Directions:
Below is a listing. Write out exactly its lines between the one holding "a block above" and the one holding "Theorem context_in_reading_order blocks", inclusive.

◆ ◆ ◆ ◆ ◆ ◆ ◆

Lemma insert_by_perm {A} (key : A -> Z) a (l : list A) :
  insert_by key a l ≡ₚ a :: l.
Proof.
  induction l as [|b l IH]; cbn; [done|].
  destruct (_ <=? _); [done|]. rewrite IH. apply Permutation_swap.
Qed.

Lemma sorted_by_perm {A} (key : A -> Z) (l : list A) :
  sorted_by key l ≡ₚ l.
Proof.
  unfold sorted_by. induction l as [|a l IH]; cbn; [done|].
  by rewrite insert_by_perm, IH.
Qed.

Lemma slice_from_subseteq {A} (n : Z) (l : list A) : slice_from n l ⊆ l.
Proof. unfold slice_from. destruct (n <? 0); apply subseteq_drop. Qed.

(** X27: the context that [get_context_around_bbox] builds before the
    target is made only of blocks of the OCR result that end above the
    target, the context after it only of blocks that start below its end;
    no block is used on both sides, and a block that overlaps the target
    vertically is used on neither. *)
Theorem context_blocks_sound blocks target_bbox max_lines :
  let r := context_blocks blocks target_bbox max_lines in
  (forall b, b ∈ r.1 -> b ∈ blocks /\ above target_bbox b)
  /\ (forall b, b ∈ r.2 -> b ∈ blocks /\ below target_bbox b)
  /\ (forall b, b ∈ r.1 -> b ∈ r.2 -> False).
Proof.
  cbn zeta. unfold context_blocks. cbn [fst snd].
  assert (forall b,
            b ∈ slice_from (- max_lines)
                  (filter (above target_bbox) (sorted_by block_y blocks)) ->
            b ∈ blocks /\ above target_bbox b) as Hbefore.
  { intros b Hb. apply slice_from_subseteq in Hb.
    apply list_elem_of_filter in Hb as [Hb Hin].
    by rewrite sorted_by_perm in Hin. }
  assert (forall b,
            b ∈ slice_to max_lines
                  (filter (below target_bbox) (sorted_by block_y blocks)) ->
            b ∈ blocks /\ below target_bbox b) as Hafter.
  { intros b Hb. apply slice_to_subseteq in Hb.
    apply list_elem_of_filter in Hb as [Hb Hin].
    by rewrite sorted_by_perm in Hin. }
  split; [done|]. split; [done|].
  intros b Hb Ha. apply Hbefore in Hb as [_ Hb].
  apply Hafter in Ha as [_ [Ha _]]. done.
Qed.

Lemma filter_sorted_length (P : OCRBlock -> Prop) `{!forall b, Decision (P b)}
    (blocks : list OCRBlock) :
  length (filter P (sorted_by block_y blocks)) = length (filter P blocks).
Proof. by rewrite sorted_by_perm. Qed.

(** X28: for [max_lines >= 0], the context after the target holds
    [min(max_lines, number of blocks below)] texts; the context before it
    holds [min(max_lines, number of blocks above)] texts when
    [max_lines > 0], but every block above when [max_lines = 0], since
    [before_texts[-0:]] is the whole list. *)
Theorem context_line_counts blocks target_bbox max_lines :
  0 <= max_lines ->
  let r := context_blocks blocks target_bbox max_lines in
  Z.of_nat (length r.2)
    = Z.min max_lines (Z.of_nat (length (filter (below target_bbox) blocks)))
  /\ Z.of_nat (length r.1)
      = if max_lines =? 0
        then Z.of_nat (length (filter (above target_bbox) blocks))
        else Z.min max_lines
               (Z.of_nat (length (filter (above target_bbox) blocks))).
Proof.
  intros Hmax. cbn zeta. unfold context_blocks. cbn [fst snd].
  rewrite <- !(filter_sorted_length _ blocks). split.
  - unfold slice_to. destruct (_ <? 0) eqn:Hneg; [lia|].
    rewrite length_take. lia.
  - unfold slice_from. destruct (max_lines =? 0) eqn:Hz.
    + apply Z.eqb_eq in Hz as ->. cbn. by rewrite drop_0.
    + destruct (_ <? 0) eqn:Hneg; [|lia]. rewrite length_drop. lia.
Qed.

Lemma insert_by_Forall {A} (P : A -> Prop) (key : A -> Z) a (l : list A) :
  P a -> Forall P l -> Forall P (insert_by key a l).
Proof.
  intros Ha Hl. induction Hl as [|b l Hb Hl IH]; cbn.
  - by constructor.
  - destruct (_ <=? _); repeat constructor; done.
Qed.

Lemma insert_by_ascending {A} (key : A -> Z) a (l : list A) :
  ascending key l -> ascending key (insert_by key a l).
Proof.
  induction l as [|b l IH]; cbn; [done|]. intros [Hb Hl].
  destruct (key a <=? key b) eqn:Hab.
  - cbn. split; [|done]. constructor; [lia|].
    eapply Forall_impl; [exact Hb|]. cbn. intros c Hc. lia.
  - cbn. split; [|by apply IH].
    apply insert_by_Forall; [lia|done].
Qed.

Lemma sorted_by_ascending {A} (key : A -> Z) (l : list A) :
  ascending key (sorted_by key l).
Proof.
  unfold sorted_by. induction l as [|a l IH]; cbn; [done|].
  by apply insert_by_ascending.
Qed.

Lemma ascending_app {A} (key : A -> Z) (l1 l2 : list A) :
  ascending key (l1 ++ l2) <->
  ascending key l1 /\ ascending key l2
  /\ forall a b, a ∈ l1 -> b ∈ l2 -> key a <= key b.
Proof.
  induction l1 as [|c l1 IH]; cbn.
  { split; [intros ?; repeat split; try done|by intros (_ & ? & _)].
    intros a b Ha. by apply elem_of_nil in Ha. }
  rewrite IH, Forall_app, !Forall_forall. split.
  - intros ([H1 H2] & H3 & H4 & H5). repeat split; try done.
    intros a b Ha Hb. apply elem_of_cons in Ha as [->|Ha]; auto.
  - intros ([H1 H2] & H3 & H4). repeat split; try done.
    + intros b Hb. apply H4; [apply list_elem_of_here|done].
    + intros a b Ha Hb. apply H4; [by apply list_elem_of_further|done].
Qed.

Lemma filter_ascending {A} (key : A -> Z) (P : A -> Prop)
    `{!forall a, Decision (P a)} (l : list A) :
  ascending key l -> ascending key (filter P l).
Proof.
  induction l as [|a l IH]; [done|]. intros [Ha Hl].
  rewrite filter_cons. destruct (decide (P a)); [|by apply IH].
  cbn. split; [|by apply IH].
  apply Forall_forall. intros b Hb. apply list_elem_of_filter in Hb as [_ Hb].
  by apply (proj1 (Forall_forall _ _) Ha).
Qed.

(** X29: both contexts of [get_context_around_bbox] list their blocks
    from top to bottom, and they keep the blocks nearest to the target:
    a block above the target that is left out starts no lower than any
    block kept before the target, and a block below that is left out
    starts no higher than any block kept after it. *)
Theorem context_in_reading_order blocks target_bbox max_lines :
  let r := context_blocks blocks target_bbox max_lines in
  ascending block_y r.1 /\ ascending block_y r.2
  /\ (forall b b', b ∈ r.1 -> b' ∈ blocks -> above target_bbox b' ->
        b' ∈ r.1 \/ block_y b' <= block_y b)
  /\ (forall b b', b ∈ r.2 -> b' ∈ blocks -> below target_bbox b' ->
        b' ∈ r.2 \/ block_y b <= block_y b').
Proof.
  cbn zeta. unfold context_blocks. cbn [fst snd].
  set (before := filter (above target_bbox) (sorted_by block_y blocks)).
  set (after := filter (below target_bbox) (sorted_by block_y blocks)).
  assert (ascending block_y before) as Hb
    by apply filter_ascending, sorted_by_ascending.
  assert (ascending block_y after) as Ha
    by apply filter_ascending, sorted_by_ascending.
  assert (forall n, ascending block_y (drop n before)
            /\ forall b b', b ∈ drop n before -> b' ∈ before ->
                  b' ∈ drop n before \/ block_y b' <= block_y b) as Hdrop.
  { intros n. rewrite <- (take_drop n before) in Hb.
    apply ascending_app in Hb as (_ & Hd & Hle). split; [done|].
    intros b b' Hin Hin'. rewrite <- (take_drop n before) in Hin'.
    apply elem_of_app in Hin' as [Hin'|Hin']; [right|by left]. by apply Hle. }
  assert (forall n, ascending block_y (take n after)
            /\ forall b b', b ∈ take n after -> b' ∈ after ->
                  b' ∈ take n after \/ block_y b <= block_y b') as Htake.
  { intros n. rewrite <- (take_drop n after) in Ha.
    apply ascending_app in Ha as (Ht & _ & Hle). split; [done|].
    intros b b' Hin Hin'. rewrite <- (take_drop n after) in Hin'.
    apply elem_of_app in Hin' as [Hin'|Hin']; [by left|right]. by apply Hle. }
  assert (forall b', b' ∈ blocks -> above target_bbox b' -> b' ∈ before)
    as Hmb.
  { intros b' Hin Hab. apply list_elem_of_filter. split; [done|].
    by rewrite sorted_by_perm. }
  assert (forall b', b' ∈ blocks -> below target_bbox b' -> b' ∈ after)
    as Hma.
  { intros b' Hin Hbe. apply list_elem_of_filter. split; [done|].
    by rewrite sorted_by_perm. }
  unfold slice_from, slice_to.
  split; [destruct (_ <? 0); apply Hdrop|].
  split; [destruct (_ <? 0); apply Htake|].
  split.
  - intros b b' Hin Hin' Hab. apply Hmb in Hin'; [|done].
    destruct (_ <? 0); by eapply Hdrop.
  - intros b b' Hin Hin' Hbe. apply Hma in Hin'; [|done].
    destruct (_ <? 0); by eapply Htake.
Qed.

End OcrProps.

(** * Properties of the colour sampling *)

Module SamplingProps.
Import PyStr Exn Raster Sampling Notions CorrectionProps.

Lemma py_range_bounds stop step k :
  0 < step -> k ∈ py_range stop step -> 0 <= k < stop.
Proof.
  intros Hstep Hk. unfold py_range in Hk.
  apply list_elem_of_fmap in Hk as (i & -> & Hi).
  apply elem_of_seqZ in Hi.
  pose proof (Z.mul_div_le (stop + step - 1) step ltac:(lia)) as Hdiv.
  set (n := (stop + step - 1) / step) in *.
  assert (i * step <= (n - 1) * step) by (apply Z.mul_le_mono_nonneg_r; lia).
  split; [apply Z.mul_nonneg_nonneg; lia|lia].
Qed.

Lemma getpixel_at_inside img x y :
  inside img x y = true -> getpixel_at img x y = Ok (getpixel img x y).
Proof.
  intros Hin. unfold getpixel_at.
  assert (0 <= x /\ 0 <= y) as [Hx Hy].
  { unfold inside in Hin. repeat (apply andb_true_iff in Hin as [Hin ?]).
    lia. }
  rewrite (proj2 (Z.ltb_ge _ _)), (proj2 (Z.ltb_ge _ _)) by lia.
  by rewrite Hin.
Qed.

Lemma read_all_inside img points :
  Forall (fun p => inside img p.1 p.2 = true) points ->
  read_all img points = Ok ((fun p => getpixel img p.1 p.2) <$> points).
Proof.
  induction 1 as [|[px py] points Hp _ IH]; [done|].
  cbn [read_all]. rewrite getpixel_at_inside by done. by rewrite IH.
Qed.

(** every position sampled around a bbox that lies on the image is on
    the image *)
Lemma sample_points_inside img x y width height sample_margin :
  0 < img_width img -> 0 < img_height img ->
  0 < sample_margin ->
  0 <= x -> 0 <= y -> 0 <= width -> 0 <= height ->
  x + width <= img_width img -> y + height <= img_height img ->
  Forall (fun p => inside img p.1 p.2 = true)
    (sample_points img x y width height sample_margin).
Proof.
  intros HW HH Hm Hx Hy Hw Hh Hxw Hyh.
  unfold sample_points. apply Forall_app. split.
  - apply Forall_forall. intros [px py] Hin.
    apply list_elem_of_bind in Hin as (dx & Hin & Hdx).
    apply py_range_bounds in Hdx; [|lia].
    apply elem_of_app in Hin as [Hin|Hin].
    + destruct (0 <=? y - sample_margin) eqn:Hg;
        [|by apply elem_of_nil in Hin].
      apply list_elem_of_singleton in Hin as [= -> ->]. cbn.
      unfold inside. repeat (apply andb_true_iff; split); lia.
    + destruct (_ <? img_height img) eqn:Hg;
        [|by apply elem_of_nil in Hin].
      apply list_elem_of_singleton in Hin as [= -> ->]. cbn.
      unfold inside. repeat (apply andb_true_iff; split); lia.
  - apply Forall_forall. intros [px py] Hin.
    apply list_elem_of_bind in Hin as (dy & Hin & Hdy).
    apply py_range_bounds in Hdy; [|lia].
    apply elem_of_app in Hin as [Hin|Hin].
    + destruct (0 <=? x - sample_margin) eqn:Hg;
        [|by apply elem_of_nil in Hin].
      apply list_elem_of_singleton in Hin as [= -> ->]. cbn.
      unfold inside. repeat (apply andb_true_iff; split); lia.
    + destruct (_ <? img_width img) eqn:Hg;
        [|by apply elem_of_nil in Hin].
      apply list_elem_of_singleton in Hin as [= -> ->]. cbn.
      unfold inside. repeat (apply andb_true_iff; split); lia.
Qed.

Lemma sum_bounds (lo hi : Z) (values : list Z) :
  Forall (fun v => lo <= v <= hi) values ->
  Z.of_nat (length values) * lo <= foldr Z.add 0 values
    <= Z.of_nat (length values) * hi.
Proof. induction 1 as [|v values Hv _ IH]; cbn [foldr length]; lia. Qed.

Lemma channel_mean_within (channel : pixel -> Z) lo hi pixels :
  pixels <> [] ->
  Forall (fun p => lo <= channel p <= hi) pixels ->
  lo <= channel_mean channel pixels <= hi.
Proof.
  intros Hne Hall. unfold channel_mean.
  assert (0 < Z.of_nat (length pixels)) as Hn
    by (destruct pixels; cbn; [done|lia]).
  pose proof (sum_bounds lo hi (channel <$> pixels)) as Hsum.
  rewrite length_fmap in Hsum.
  specialize (Hsum ltac:(by apply Forall_fmap)).
  split.
  - apply Z.div_le_lower_bound; lia.
  - apply Z.div_le_upper_bound; lia.
Qed.

(** X30: for a bbox that lies on a non-empty image and a positive sample
    margin, [estimate_background_color] reads no pixel off the image, so
    it does not raise; the colour it returns is the default white or has
    every channel between the smallest and the largest channel value of
    the image. *)
Theorem background_color_of_bbox_on_image
    img x y width height sample_margin lo hi :
  0 < img_width img -> 0 < img_height img ->
  0 < sample_margin ->
  0 <= x -> 0 <= y -> 0 <= width -> 0 <= height ->
  x + width <= img_width img -> y + height <= img_height img ->
  (forall i j, inside img i j = true ->
     channels_within lo hi (getpixel img i j)) ->
  exists color,
    estimate_background_color img x y width height sample_margin = Ok color
    /\ (color = (255, 255, 255) \/ channels_within lo hi color).
Proof.
  intros HW HH Hm Hx Hy Hw Hh Hxw Hyh Hpix.
  pose proof (sample_points_inside img x y width height sample_margin
                HW HH Hm Hx Hy Hw Hh Hxw Hyh) as Hin.
  unfold estimate_background_color.
  rewrite (read_all_inside _ _ Hin). cbn [mbind result_bind].
  set (pixels := _ <$> sample_points _ _ _ _ _ _).
  assert (Forall (channels_within lo hi) pixels) as Hall.
  { apply Forall_fmap. eapply Forall_impl; [exact Hin|].
    intros [px py] Hp. by apply Hpix. }
  clearbody pixels. destruct pixels as [|p rest].
  { eexists. split; [reflexivity|by left]. }
  eexists. split; [reflexivity|]. right.
  set (sampled := p :: rest) in *.
  assert (sampled <> []) as Hne by done. clearbody sampled.
  unfold channels_within at 1. cbn [red green blue fst snd].
  split; [|split]; apply channel_mean_within; try done;
    (eapply Forall_impl; [exact Hall|]); intros q (? & ? & ?); done.
Qed.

◆ ◆ ◆ ◆ ◆ ◆ ◆

The answer:
    a block above the target that is left out starts no lower than any
    block kept before the target, and a block below that is left out
    starts no higher than any block kept after it. *)
Theorem context_in_reading_order blocks target_bbox max_lines :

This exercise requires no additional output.